En effet, la ruse de l’histoire, c’est qu’au moment où l’on croit vaincre le système par des révoltes motivées, on ne fait que le renforcer en l’acceptant, le légitimant et l’amplifiant même. Ainsi, l’exercice du pouvoir, le sentiment de citoyenneté devient de plus en plus pénible au Liban.

Dès que l’on aborde la question du dépassement du confessionnalisme politique, l’idée se présente comme une sorte d’utopie laissée pour un autre temps ou un autre ciel que celui du Liban, car c’est l’âme confessionnelle qui chauffe encore les cœurs. Comme un spectateur d’un film, on ne peut que se laisser faire et à observer les disputes idéologiques par lesquels la société se modifie, s’auto-configure et doit s’adapter à un changement continuel et mondial que personne ne peut maîtriser. Mais cela risque d’être un film sans fin.

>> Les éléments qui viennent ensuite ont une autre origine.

Definition set_bounds (s : t) (mn mx dv mul : Vector4i) : t :=
  mkT (filter_name_ s) (leaf_size_ s) (inverse_leaf_size_ s) (leaf_layout_ s)
      mn mx dv mul (grid_ s) (num_voxels_ s) (filter_field_idx_ s)
      (filter_limit_min_ s) (filter_limit_max_ s) (filter_field_name_ s)
      (console_ s).

Definition set_grid (s : t) (g : gmap Z Voxel) : t :=
  mkT (filter_name_ s) (leaf_size_ s) (inverse_leaf_size_ s) (leaf_layout_ s)
      (min_b_ s) (max_b_ s) (div_b_ s) (divb_mul_ s) g (num_voxels_ s)
      (filter_field_idx_ s) (filter_limit_min_ s) (filter_limit_max_ s)
      (filter_field_name_ s) (console_ s).

Definition set_layout (s : t) (l : list Z) : t :=
  mkT (filter_name_ s) (leaf_size_ s) (inverse_leaf_size_ s) l
      (min_b_ s) (max_b_ s) (div_b_ s) (divb_mul_ s) (grid_ s) (num_voxels_ s)
      (filter_field_idx_ s) (filter_limit_min_ s) (filter_limit_max_ s)
      (filter_field_name_ s) (console_ s).

Definition set_num_voxels (s : t) (n : Z) : t :=
  mkT (filter_name_ s) (leaf_size_ s) (inverse_leaf_size_ s) (leaf_layout_ s)
      (min_b_ s) (max_b_ s) (div_b_ s) (divb_mul_ s) (grid_ s) n
      (filter_field_idx_ s) (filter_limit_min_ s) (filter_limit_max_ s)
      (filter_field_name_ s) (console_ s).

Definition PCL_WARN (s : t) (msg : string) : t :=
  mkT (filter_name_ s) (leaf_size_ s) (inverse_leaf_size_ s) (leaf_layout_ s)
      (min_b_ s) (max_b_ s) (div_b_ s) (divb_mul_ s) (grid_ s) (num_voxels_ s)
      (filter_field_idx_ s) (filter_limit_min_ s) (filter_limit_max_ s)
      (filter_field_name_ s) (console_ s ++ [msg]).

(** [1 / leaf_size_.array()]; the quotient by a zero component, an infinity
    in binary32, has no counterpart in the rationals. *)
Definition inverse_of (leaf : Vector4f) : Vector4f :=
  mkVector4 (1 / c0 leaf)%Q (1 / c1 leaf)%Q (1 / c2 leaf)%Q (1 / c3 leaf)%Q.

Definition avoid_division_errors (leaf : Vector4f) : Vector4f :=
  if Qeq_bool (c3 leaf) 0 then mkVector4 (c0 leaf) (c1 leaf) (c2 leaf) 1%Q
  else leaf.

(** [setLeafSize(const Eigen::Vector4f&)] *)
Definition setLeafSize4 (s : t) (leaf_size : Vector4f) : t :=
  let leaf := avoid_division_errors leaf_size in
  set_leaf s leaf (inverse_of leaf).

(** [setLeafSize(float lx, float ly, float lz)] *)
Definition setLeafSize (s : t) (lx ly lz : float) : t :=
  let leaf :=
    avoid_division_errors (mkVector4 lx ly lz (c3 (leaf_size_ s))) in
  set_leaf s leaf (inverse_of leaf).




Definition getNrDivisions (s : t) : Vector3i := head3i (div_b_ s).

Definition getDivisionMultiplier (s : t) : Vector3i := head3i (divb_mul_ s).

Definition getLeafLayout (s : t) : list Z := leaf_layout_ s.

Definition getGridCoordinates (s : t) (px py pz : float) : option Vector3i :=
  i ← to_int (floor (px * c0 (inverse_leaf_size_ s))%Q);
  j ← to_int (floor (py * c1 (inverse_leaf_size_ s))%Q);
  k ← to_int (floor (pz * c2 (inverse_leaf_size_ s))%Q);
  Some (mkVector3i i j k).

Definition with_zero (v : Vector3i) : Vector4i :=
  mkVector4 (i0 v) (i1 v) (i2 v) 0.

(** The cell of the query point, as the 4-vector [ijk]. *)
Definition query_cell (s : t) (px py pz : float) : option Vector4i :=
  with_zero <$> getGridCoordinates s px py pz.

(** Index into the leaf layout of the cell at [displacement] from [ijk]:
    [(ijk + displacement - min_b_).dot(divb_mul_)]. *)
Definition cell_index (s : t) (ijk displacement : Vector4i) : Z :=
  dot4 (vec_lift2 int_sub (vec_lift2 int_add ijk displacement) (min_b_ s))
       (divb_mul_ s).

(** [getNeighborCentroidIndices(x, y, z, const Eigen::MatrixXi&)]; the
    columns of the matrix are given as a list. *)
Definition getNeighborCentroidIndices (s : t) (px py pz : float)
    (relative_coordinates : list Vector3i) : option (list Z) :=
  ijk ← query_cell s px py pz;
  let diff2min := vec_lift2 int_sub (min_b_ s) ijk in
  let diff2max := vec_lift2 int_sub (max_b_ s) ijk in
  mapM (λ col,
          let displacement := with_zero col in
          if vec_all2 Z.leb diff2min displacement
             && vec_all2 Z.geb diff2max displacement
          then layout_read (leaf_layout_ s) (cell_index s ijk displacement)
          else Some (-1))
       relative_coordinates.

(** [getNeighborCentroidIndices(x, y, z, const std::vector<Eigen::Vector3i>&)] *)
Definition getNeighborCentroidIndices_vector (s : t) (px py pz : float)
    (relative_coordinates : list Vector3i) : option (list Z) :=
  ijk ← query_cell s px py pz;
  mapM (λ relative_coordinate,
          layout_read (leaf_layout_ s)
                      (cell_index s ijk (with_zero relative_coordinate)))
       relative_coordinates.

(** [getNeighborCentroidIndices(const PointT&, const Eigen::MatrixXi&)]: the
    same body, on the coordinates of the reference point. *)
Definition getNeighborCentroidIndices_point (s : t) (reference_point : PointT)
    (relative_coordinates : list Vector3i) : option (list Z) :=
  getNeighborCentroidIndices s (x reference_point) (y reference_point)
    (z reference_point) relative_coordinates.

Section Filtering.

Context (pcl : Common).

(** [boost::none] is the inner [None]. *)
Definition checkIfOverflow (s : t) (min_p max_p : Vector4f)
    : option (option Z) :=
  dx ← to_size_t
         (floor ((c0 max_p - c0 min_p) * c0 (inverse_leaf_size_ s))%Q + 1);
  dy ← to_size_t
         (floor ((c1 max_p - c1 min_p) * c1 (inverse_leaf_size_ s))%Q + 1);
  dz ← to_size_t
         (floor ((c2 max_p - c2 min_p) * c2 (inverse_leaf_size_ s))%Q + 1);
  o ← GridFilterBase.overflows dx dy dz;
  if (o : bool) then Some None else Some (Some (mul_sz (mul_sz dx dy) dz)).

Si de la tragédie qui déchire notre unité nationale doit sortir un « seul fruit » au rang des intellectuels libanais , au-delà de ce déluge de malheur cyclique, ce ne peut être que la réflexion sérieuse sur la nécessité de détruire ces modèles culturels régressifs, d’une diffusion spontanée, dans les milieux hélas relativement homogènes qui les engendrent et les reproduisent au Sud et au Nord du Liban et à Beyrouth même.

Et pourtant, je persiste à dire qu’il existe un courant indépendantiste en germe chez beaucoup de libanais des deux clans qui sont désireux non seulement d’entamer cette réflexion, mais également de la traduire en actions.

Ce courant indépendantiste ne peut pas être construit sur des préjugés d’identités ou sur des interpellations réciproques. Il ne peut pas non plus être construit comme un choix entre le pire ou le moins pire, au risque de servir d’alibi intellectuel à ceux qui ne veulent pas sortir de la formule magique en raison d’une peur minoritaire ou d’une arrogance majoritaire vide de tout sens démocratique.

Il faudrait le nourrir de nos volontés dispersées et de la destruction des frontières imaginaires qui séparent encore beaucoup de libanais désireux d’un retour pour la vie et la mort sur une terre qui mérite d’être sauvegardée pour les générations futures. L’horizon est devant nous!